Context: Add email_sync to the if/elif chain in _run_task(). job_id is 0 (global task). The result summary is stored in the task's error field as a string (same pattern as discovery). If IMAP config is missing (FileNotFoundError), mark failed with a friendly message.

Step 1: Add test

Append to tests/test_task_runner.py:

def test_run_task_email_sync_success(tmp_path):
    """email_sync task calls sync_all and marks completed with summary."""
    db, _ = _make_db(tmp_path)
    from scripts.db import insert_task, get_task_for_job
    task_id, _ = insert_task(db, "email_sync", 0)

    summary = {"synced": 3, "inbound": 5, "outbound": 2, "new_leads": 1, "errors": []}
    with patch("scripts.imap_sync.sync_all", return_value=summary):
        from scripts.task_runner import _run_task
        _run_task(db, task_id, "email_sync", 0)

    task = get_task_for_job(db, "email_sync", 0)
    assert task["status"] == "completed"
    assert "3 jobs" in task["error"]


def test_run_task_email_sync_file_not_found(tmp_path):
    """email_sync marks failed with helpful message when config is missing."""
    db, _ = _make_db(tmp_path)
    from scripts.db import insert_task, get_task_for_job
    task_id, _ = insert_task(db, "email_sync", 0)

    with patch("scripts.imap_sync.sync_all", side_effect=FileNotFoundError("config/email.yaml")):
        from scripts.task_runner import _run_task
        _run_task(db, task_id, "email_sync", 0)

    task = get_task_for_job(db, "email_sync", 0)
    assert task["status"] == "failed"
    assert "email" in task["error"].lower()

Step 2: Run to confirm failures

/devl/miniconda3/envs/job-seeker/bin/pytest tests/test_task_runner.py::test_run_task_email_sync_success tests/test_task_runner.py::test_run_task_email_sync_file_not_found -v

Expected: 2 failures.

Step 3: Add email_sync branch to _run_task() in scripts/task_runner.py

Add after the company_research elif, before the else:

elif task_type == "email_sync":
    try:
        from scripts.imap_sync import sync_all
        result = sync_all(db_path)
        leads = result.get("new_leads", 0)
        errs  = len(result.get("errors", []))
        msg = (
            f"{result['synced']} jobs updated, "
            f"+{result['inbound']} in, +{result['outbound']} out"
            f"{f', {leads} new lead(s)' if leads else ''}"
            f"{f', {errs} error(s)' if errs else ''}"
        )
        update_task_status(db_path, task_id, "completed", error=msg)
        return
    except FileNotFoundError:
        update_task_status(db_path, task_id, "failed",
                           error="Email not configured — go to Settings → Email")
        return

Step 4: Run tests

/devl/miniconda3/envs/job-seeker/bin/pytest tests/test_task_runner.py -v

Expected: all pass.

Step 5: Commit

git add scripts/task_runner.py tests/test_task_runner.py
git commit -m "feat: add email_sync background task type to task_runner"

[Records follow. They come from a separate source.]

(** The location of an active uniform of the linked program, by name; the
    fragment shader declares and reads [u_time] and [u_resolution]. *)
Definition uniform_location (name : string) : Location :=
  if String.eqb name "u_time" then Some U_time
  else if String.eqb name "u_resolution" then Some U_resolution
  else None.

Definition gl_getUniformLocation (name : string) : M Location :=
  call (GetUniformLocation name) ;; ret (uniform_location name).

(** [gl.viewport]: a negative width or height is an [INVALID_VALUE] error
    and leaves the viewport as it was. *)
Definition gl_viewport (x y width height : Z) : M unit :=
  call (Viewport x y width height) ;;
  modify (fun s =>
    set_viewport
      (if (width <? 0)%Z || (height <? 0)%Z then viewport s
       else (x, y, width, height)) s).

(** [gl.uniform2f] and [gl.uniform1f]: a [null] location is ignored, and so
    is a location of a uniform of another type. *)
Definition gl_uniform2f (location : Location) (x y : R) : M unit :=
  call (Uniform2f location x y) ;;
  modify (fun s =>
    set_uniforms
      match location with
      | Some U_resolution =>
          {| u_time := u_time (uniforms s); u_resolution := Vec2 x y |}
      | _ => uniforms s
      end s).
Definition gl_uniform1f (location : Location) (x : R) : M unit :=
  call (Uniform1f location x) ;;
  modify (fun s =>
    set_uniforms
      match location with
      | Some U_time =>
          {| u_time := x; u_resolution := u_resolution (uniforms s) |}
      | _ => uniforms s
      end s).

Definition window_addEventListener_resize (f : Callback) : M unit :=
  modify (fun s => set_resize_listeners (resize_listeners s ++ [f])%list s).
Definition requestAnimationFrame (f : Callback) : M unit :=
  modify (fun s => set_frame_callbacks (frame_callbacks s ++ [f])%list s).

(** The vertices of the full-screen quad, line 132. *)
Definition positions : list Z := [-1; -1; 1; -1; -1; 1; 1; 1]%Z.

(** *** The script, lines 2-171 *)

Section Script.
Variable host : Host.

Definition canvas_get_context (id : string) : M bool :=
  call (GetContext id) ;; ret (getContext host id).

(** [function compileShader(source, type)], line 93; [None] is [null]. *)
Definition compileShader (source : Source) (type : ShaderType)
    : M (option ShaderType) :=
  let shader := type in
  call (CreateShader type) ;;
  call (ShaderSource shader source) ;;
  call (CompileShader shader) ;;
  call (GetShaderParameter shader) ;;
  if negb (COMPILE_STATUS host shader) then
    call (GetShaderInfoLog shader) ;;
    console_error "Shader compilation error:" ;;
    call (DeleteShader shader) ;;
    ret None
  else ret (Some shader).

(** [function resize()], line 152. *)
Definition resize (resolutionLocation : Location) : M unit :=
  w <- get innerWidth ;;
  modify (set_width w) ;;
  h <- get innerHeight ;;
  modify (set_height h) ;;
  cw <- get canvas_width ;;
  ch <- get canvas_height ;;
  gl_viewport 0 0 cw ch ;;
  cw <- get canvas_width ;;
  ch <- get canvas_height ;;
  gl_uniform2f resolutionLocation (IZR cw) (IZR ch).

(** [function render()], line 164. *)
Definition render (timeLocation : Location) (startTime : Z) : M unit :=
  now <- get clock ;;
  let time := IZR (now - startTime) * 0.001 in
  gl_uniform1f timeLocation time ;;
  call (DrawArrays TRIANGLE_STRIP 0 4) ;;
  requestAnimationFrame (cb_render timeLocation startTime).

(** The fallback of lines 11-12, 112-113 and 124-125. *)
Definition use_fallback : M unit :=
  classList_add "active" ;;
  style_display "none".

(** The closure of line 2; each [return] ends its branch. *)
Definition iife : M unit :=
  gl <- (g <- canvas_get_context "webgl" ;;
         if g then ret true else canvas_get_context "experimental-webgl") ;;
  if negb gl then
    console_warn "WebGL not supported, using fallback" ;;
    use_fallback
  else
  vertexShader <- compileShader vertexShaderSource VERTEX_SHADER ;;
  fragmentShader <- compileShader fragmentShaderSource FRAGMENT_SHADER ;;
  match vertexShader, fragmentShader with
  | Some vertexShader, Some fragmentShader =>
      call CreateProgram ;;
      call (AttachShader vertexShader) ;;
      call (AttachShader fragmentShader) ;;
      call LinkProgram ;;
      call GetProgramParameter ;;
      if negb (LINK_STATUS host) then
        call GetProgramInfoLog ;;
        console_error "Program linking error:" ;;
        use_fallback
      else
      call UseProgram ;;
      call CreateBuffer ;;
      call BindBuffer ;;
      call (BufferData positions) ;;
      call (GetAttribLocation "a_position") ;;
      call EnableVertexAttribArray ;;
      call (VertexAttribPointer 2) ;;
      timeLocation <- gl_getUniformLocation "u_time" ;;
      resolutionLocation <- gl_getUniformLocation "u_resolution" ;;
      resize resolutionLocation ;;
      window_addEventListener_resize (cb_resize resolutionLocation) ;;
      startTime <- get clock ;;
      render timeLocation startTime
  | _, _ =>
      console_warn "Shader compilation failed, using fallback" ;;
      use_fallback
  end.

(** *** The host's event loop *)

Definition run_callback (f : Callback) : M unit :=
  match f with
  | cb_resize resolutionLocation => resize resolutionLocation
  | cb_render timeLocation startTime => render timeLocation startTime
  end.

(** What the host does after the script: the window changes size, or the
    display refreshes when the clock reads [now]. *)
Inductive HostEvent : Type :=
| WindowResize (w h : Z)
| AnimationFrame (now : Z).

Definition dispatch (e : HostEvent) : M unit :=
  match e with
  | WindowResize w h =>
      modify (set_window w h) ;;
      listeners <- get resize_listeners ;;
      for_each run_callback listeners
  | AnimationFrame now =>
      modify (set_clock now) ;;
      pending <- get frame_callbacks ;;
      modify (set_frame_callbacks []) ;;
      for_each run_callback pending
  end.

(** The life of the page: the script, then the host's events in order. *)
Definition page (events : list HostEvent) : M unit :=
  iife ;; for_each dispatch events.

End Script.

(** The host that gives the five answers the script asks for. *)
Definition answers (webgl experimental vertex fragment link : bool) : Host :=
  {| getContext := fun id =>
       if String.eqb id "webgl" then webgl
       else if String.eqb id "experimental-webgl" then experimental
       else false;
     COMPILE_STATUS := fun type =>
       match type with
       | VERTEX_SHADER => vertex
       | FRAGMENT_SHADER => fragment
       end;
     LINK_STATUS := link |}.

(** *** Observations on the calls made *)

Definition is_compile (c : Call) : bool :=
  match c with CompileShader _ => true | _ => false end.
Definition is_link (c : Call) : bool :=
  match c with LinkProgram => true | _ => false end.
Definition is_draw (c : Call) : bool :=
  match c with DrawArrays _ _ _ => true | _ => false end.

(** The fallback element is active and the canvas is hidden. *)
Definition fallback_shown (s : State) : Prop :=
  In "active" (fallback_classList s) /\ canvas_display s = "none".

(** No call of the given kind has been made. *)
Definition never (kind : Call -> bool) (s : State) : Prop :=
  forall c, In c (calls s) -> kind c = false.

(** Nothing of the script is left for the host to call. *)
Definition halted (s : State) : Prop :=
  resize_listeners s = [] /\ frame_callbacks s = [].

End Page.

(* ===================================================================== *)
(** ** The specification's formulas, to compare the shader with          *)
(* ===================================================================== *)

Module Reading.
Import GLSL Shader.

(** The smoothstep polynomial [3t^2 - 2t^3], written [t*t*(3 - 2*t)]. *)
Definition ease (t : R) : R := t * t * (3 - 2 * t).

Task 6: Sync Emails button on Home page

Files:

Modify: app/Home.py

Context: Home.py has three sections in left / mid / right columns (Find Jobs, Score Listings, Send to Notion). Add a fourth section. Since we can't easily add a 4th column to the same row without crowding, add it as a new row below the divider, before the Danger Zone expander. Use the same background task pattern as discovery: check for an in-flight email_sync task, disable button if running, poll with @st.fragment(run_every=4).

Also update the imports to include get_all_message_ids — no, actually we don't need that. We need submit_task (already imported) and get_task_for_job (already imported).

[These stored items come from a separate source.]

(** * lumispy.utils.analysis: [plot_span_map]

    A shallow embedding of [plot_span_map] (src/lumispy/utils/analysis.py)
    together with the part of the HyperSpy toolkit it drives: signals with
    an axes manager, NaN-safe sums, span ROIs, plots, widgets and the
    reactive bindings created by [hs.interactive].

    Numbers.  Axis coordinates and samples are numpy float64 values in the
    program.  In the store they are exact rationals ([Q]); a sample is
    either a finite value or [NaN].  The function is embedded twice.
    [plot_span_map] computes with the rationals and takes the toolkit's
    constructors as total; what is said about the objects the call builds
    and about their bindings is proved of it.  [plot_span_map_f64] follows
    the program in the places where that idealisation is visible: the
    arithmetic is that of binary64 numbers with its rounding, the
    conversion of a Python [int] can overflow, and the toolkit checks the
    arguments it is given.  What is said about the numbers is proved of
    the second.  Where the second returns, the first returns the same
    results and builds the same objects (lemma [embeddings_agree]).

    Objects.  Python objects with identity (signals, ROIs) live in a store
    and are passed around as references; a call of the program is a
    computation in a state-and-exception monad over that store. *)

From Stdlib Require Import ZArith QArith Qfield Lqa Lia List Ascii String.
From Stdlib Require PrimFloat SpecFloat FloatOps FloatAxioms.
From stdpp Require Import base list strings pretty.

Set Default Proof Using "Type".
Local Open Scope string_scope.
Local Open Scope list_scope.

(** ** Samples and NaN-safe addition *)

Inductive sample : Type :=
  | NaN
  | Val (q : Q).

(** [numpy.nansum] treats NaN as zero. *)
Definition nan_to_zero (x : sample) : Q :=
  match x with
  | NaN => 0%Q
  | Val q => q
  end.

Definition nan_add (acc : Q) (x : sample) : Q := (acc + nan_to_zero x)%Q.

(** NaN-safe sum of a vector. *)
Definition nansum1 (v : list sample) : Q := fold_left nan_add v 0%Q.

(** ** n-dimensional arrays: a shape and a row-major buffer *)

Record ndarray : Type := NdArray {
  shape : list nat;
  flat : list sample
}.

Definition prod_list (l : list nat) : nat := fold_right Nat.mul 1%nat l.

(** [chunks n k l]: the first [n] consecutive blocks of [k] elements. *)
Fixpoint chunks {A} (n k : nat) (l : list A) : list (list A) :=
  match n with
  | O => []
  | S n' => take k l :: chunks n' k (drop k l)
  end.

(** The rows along the last axis.  A 0-d array has the single row holding
    its scalar. *)
Definition last_dim (a : ndarray) : nat := List.last (shape a) 1%nat.
Definition lead_shape (a : ndarray) : list nat := removelast (shape a).
Definition rows (a : ndarray) : list (list sample) :=
  chunks (prod_list (lead_shape a)) (last_dim a) (flat a).

(** [numpy.nansum(a, axis=-1)]. *)
Definition np_nansum_last (a : ndarray) : ndarray :=
  {| shape := lead_shape a;
     flat := map (fun r => Val (nansum1 r)) (rows a) |}.

(** [a[..., start:stop]], with numpy's clipping of the bounds. *)
Definition np_slice_last (start stop : nat) (a : ndarray) : ndarray :=
  let stop' := Nat.min stop (last_dim a) in
  {| shape := lead_shape a ++ [stop' - start];
     flat := concat (map (fun r => take (stop' - start) (drop start r)) (rows a)) |}.

(** [numpy.nansum(a, axis=(0, ..., k-1))]: the NaN-safe sum over the [k]
    leading axes, leaving the trailing ones. *)
Definition np_nansum_lead (k : nat) (a : ndarray) : ndarray :=
  let rest := drop k (shape a) in
  let p := prod_list rest in
  {| shape := rest;
     flat := map Val
       (fold_left (fun acc r => zip_with nan_add acc r)
          (chunks (prod_list (take k (shape a))) p (flat a))
          (replicate p 0%Q)) |}.

(** ** Signals *)

(** A HyperSpy data axis; [axis] is its coordinate array. *)
Record DataAxis : Type := { axis : list Q }.

(** A signal: its axes manager (navigation and signal axes) and its data,
    navigation axes leading. *)
Record signal : Type := Signal {
  navigation_axes : list DataAxis;
  signal_axes : list DataAxis;
  data : ndarray
}.

Definition signal_dimension (s : signal) : nat := length (signal_axes s).
Definition navigation_dimension (s : signal) : nat := length (navigation_axes s).

(** A span ROI: the interval from [left] to [right] on one axis. *)
Record SpanROI : Type := { left : Q; right : Q }.

(** ** The store, exceptions and the monad *)

(** References to signals and to ROIs in the store. *)
Abbreviation sigref := nat (only parsing).
Abbreviation roiref := nat (only parsing).

(** Events a reactive binding can listen to: a span's [events.changed] and
    a signal's [axes_manager.events.any_axis_changed]. *)
Inductive event : Type :=
  | changed (r : roiref)
  | any_axis_changed (s : sigref).

#[global] Instance event_eq_dec : EqDecision event.
Proof. solve_decision. Defined.

(** The callables handed to [hs.interactive]: a ROI applied to a signal
    along its signal axes, and a signal's bound [nansum] with its [axis]. *)
Inductive recompute : Type :=
  | roi_call (r : roiref) (s : sigref)
  | nansum_call (s : sigref) (ax : option Z).

(** A registered binding: when the event fires, recompute and write into
    the output signal. *)
Record connection : Type := Connection {
  conn_event : event;
  conn_f : recompute;
  conn_out : sigref
}.

Record figure : Type := Figure { fig_signal : sigref; fig_cmap : option string }.
Record widget : Type := Widget { wid_roi : roiref; wid_on : sigref; wid_color : string }.

Record world : Type := World {
  signals : list signal;
  rois : list SpanROI;
  figures : list figure;
  widgets : list widget;
  connections : list connection
}.

Inductive exn : Type :=
  | ValueError (msg : string)
  | IndexError
  | OverflowError
  | RecursionError
  | ReferenceError        (* a reference to no object: unreachable from Python *)
  | Unmodelled.           (* a toolkit call outside the fragment modelled here *)

Inductive outcome (A : Type) : Type :=
  | Return (a : A)
  | Raise (e : exn).
Arguments Return {A} a.
Arguments Raise {A} e.

Definition M (A : Type) : Type := world -> outcome A * world.

Definition ret {A} (a : A) : M A := fun w => (Return a, w).
Definition raise {A} (e : exn) : M A := fun w => (Raise e, w).
Definition bind {A B} (c : M A) (k : A -> M B) : M B :=
  fun w => match c w with
           | (Return a, w') => k a w'
           | (Raise e, w') => (Raise e, w')
           end.
Definition lift {A} (o : outcome A) : M A := fun w => (o, w).

(** The value of a partial operation, or the exception it raises. *)
Definition expect {A} (e : exn) (o : option A) : M A :=
  match o with
  | Some a => ret a
  | None => raise e
  end.

Notation "x <- c ;; k" := (bind c (fun x => k))
  (at level 100, c at next level, right associativity).
Notation "c ;;; k" := (bind c (fun _ => k))
  (at level 100, right associativity).

(** [for x in l: body x]. *)
Fixpoint for_each {A} (l : list A) (body : A -> M unit) : M unit :=
  match l with
  | [] => ret tt
  | x :: l' => body x ;;; for_each l' body
  end.

(** Python sequence indexing, negative indices counting from the end. *)
Definition py_index {A} (l : list A) (i : Z) : M A :=
  let n := Z.of_nat (length l) in
  let j := if (i <? 0)%Z then (i + n)%Z else i in
  if ((0 <=? j)%Z && (j <? n)%Z)%bool then
    match l !! Z.to_nat j with
    | Some x => ret x
    | None => raise IndexError
    end
  else raise IndexError.

(** [range(n)]. *)
Definition range (n : Z) : list Z := map Z.of_nat (seq 0 (Z.to_nat n)).

Definition get_signal (r : sigref) : M signal :=
  fun w => match signals w !! r with
           | Some s => (Return s, w)
           | None => (Raise ReferenceError, w)
           end.

Definition get_roi (r : roiref) : M SpanROI :=
  fun w => match rois w !! r with
           | Some sp => (Return sp, w)
           | None => (Raise ReferenceError, w)
           end.

Definition new_signal (s : signal) : M sigref :=
  fun w => (Return (length (signals w)),
            {| signals := signals w ++ [s]; rois := rois w;
               figures := figures w; widgets := widgets w;
               connections := connections w |}).

Definition put_signal (r : sigref) (s : signal) : M unit :=
  fun w => (Return tt,
            {| signals := <[r := s]> (signals w); rois := rois w;
               figures := figures w; widgets := widgets w;
               connections := connections w |}).

Definition put_roi (r : roiref) (sp : SpanROI) : M unit :=
  fun w => (Return tt,
            {| signals := signals w; rois := <[r := sp]> (rois w);
               figures := figures w; widgets := widgets w;
               connections := connections w |}).

Definition connect (ev : event) (f : recompute) (out : sigref) : M unit :=
  fun w => (Return tt,
            {| signals := signals w; rois := rois w;
               figures := figures w; widgets := widgets w;
               connections := connections w ++ [Connection ev f out] |}).

(** [for x in l: st = body x st], threading the loop's local variables. *)
Fixpoint for_fold {A S} (l : list A) (body : A -> S -> M S) (st : S) : M S :=
  match l with
  | [] => ret st
  | x :: l' => st' <- body x st ;; for_fold l' body st'
  end.

(** ** Strings: [str.capitalize] on ASCII text *)

Definition upper (c : ascii) : ascii :=
  let n := nat_of_ascii c in
  if ((97 <=? n)%nat && (n <=? 122)%nat)%bool then ascii_of_nat (n - 32) else c.

Definition lower (c : ascii) : ascii :=
  let n := nat_of_ascii c in
  if ((65 <=? n)%nat && (n <=? 90)%nat)%bool then ascii_of_nat (n + 32) else c.

Fixpoint lower_all (s : string) : string :=
  match s with
  | EmptyString => EmptyString
  | String c r => String (lower c) (lower_all r)
  end.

Also update the success message to show new_leads if any.

No tests needed for UI pages (Streamlit pages aren't unit-testable without an e2e framework).

Step 1: Add Email Sync section to app/Home.py

After the with right: block and before st.divider() (the one before Danger Zone), add:

st.divider()

# ── Email Sync ────────────────────────────────────────────────────────────────
email_left, email_right = st.columns([3, 1])

with email_left:
    st.subheader("Sync Emails")
    st.caption("Pull inbound recruiter emails and match them to active applications. "
               "New recruiter outreach is added to your Job Review queue.")

with email_right:
    _email_task = get_task_for_job(DEFAULT_DB, "email_sync", 0)
    _email_running = _email_task and _email_task["status"] in ("queued", "running")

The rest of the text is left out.